We have investigated whether transmembrane amino acid residues Asp(128) (domain III), Tyr(129) (domain II), and Tyr(308) (domain VII) in the mouse delta opioid receptor play a role in receptor activation. To do so, we have used a [S-35]GTP gamma S (where GTP gamma S is guanosine 5'-3-O-(thio)triphosphate) binding assay to quantify the activation of recombinant receptors transiently expressed in COS cells and compared functional responses of D128N, D128A, Y129F, Y129A, and Y308F point-mutated receptors to that of the wild-type receptor. In the absence of ligand, [S-35]GTP gamma S binding was increased for every mutant receptor under study (1.6-2.6-fold), suggesting that all mutations are able to enhance constitutive activity at the receptor. In support of this finding, the inverse agonist N,N-diallyl-Tyr-Aib-Aib-Phe-Leu (where Aib represents cu-aminobutyric acid) efficiently reduced basal [S-35]GTP gamma S binding in the mutated receptor preparations. The potent agonist BW373U86 stimulated [S-35]GTP gamma S binding above basal levels with similar (D128N, Y129F, and Y129A) or markedly increased (Y308F) efficacy compared with wildtype receptor. BW373U86 potency was maintained or increased, In conclusion, our results demonstrate that the mutations under study increase functional activity of the receptor.
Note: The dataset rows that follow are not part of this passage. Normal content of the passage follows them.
(* ===== verification/Elems.v ===== *)
(** The records of the elements of a key: lists, hashes and sets keep every element in a record of
    its own. What a transaction of the store makes of a family of such records, as a finite map. *)

From Stdlib Require Import Strings.Byte ZArith Lia.
From stdpp Require Import base list numbers strings gmap.
From S2P Require Import Prelude Status Varint Record RecordValue RecordMeta ReplLog BinlogSeq Txn Store Command.

Local Open Scope Z_scope.

(** A family of keys of the data: [key k] is the key of the element [k], for the [k] that are
    [ok]. Different elements have different keys. *)
Class KeyFamily {K : Type} (key : K -> RecordKey) (ok : K -> Prop) : Prop := {
  family_data k : ok k -> data_key (key k);
  family_inj k1 k2 : ok k1 -> ok k2 -> RecordKey_equiv (key k1) (key k2) -> k1 = k2
}.

Section Elems.
Context {BM : BuildMode} {T : Type} `{RocksDBLaws T} {HH : RocksDBHealthy T}.
Variable cfg : StoreCfg.
Hypothesis Hcat : cfg_isCatalog cfg = false.
Context `{Countable K} (key : K -> RecordKey) (ok : K -> Prop) `{!KeyFamily key ok}.
Variable type : RecordType.

(** A record of an element with the value [v], or none. *)
Definition elem_at (tx : RocksTxn T) (k : RecordKey) (o : option bytes) : Prop :=
  match o with
  | Some v => exists rv, RocksKVStore_getKV cfg k tx = Ret rv /\ RecordValue_wf rv /\ rv_type rv = type /\ rv_value rv = v
  | None => exists msg, RocksKVStore_getKV cfg k tx = Throw ERR_NOTFOUND msg
  end.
Three-dimensional modeling suggests that Asp(128) (III), and Tyr(308) (VII) interact with each other and that Tyr(129) (III) undergoes H bonding with His(278) (VI). Thus, Asp(128), Tyr(129), and Tyr(308) may be involved in a network of interhelical bonds, which contributes to maintain the delta receptor under an inactive conformation. We suggest that the mutations weaken helix-helix interactions and generate a receptor state that favors the active conformation and/or interacts with heterotrimeric G proteins more effectively.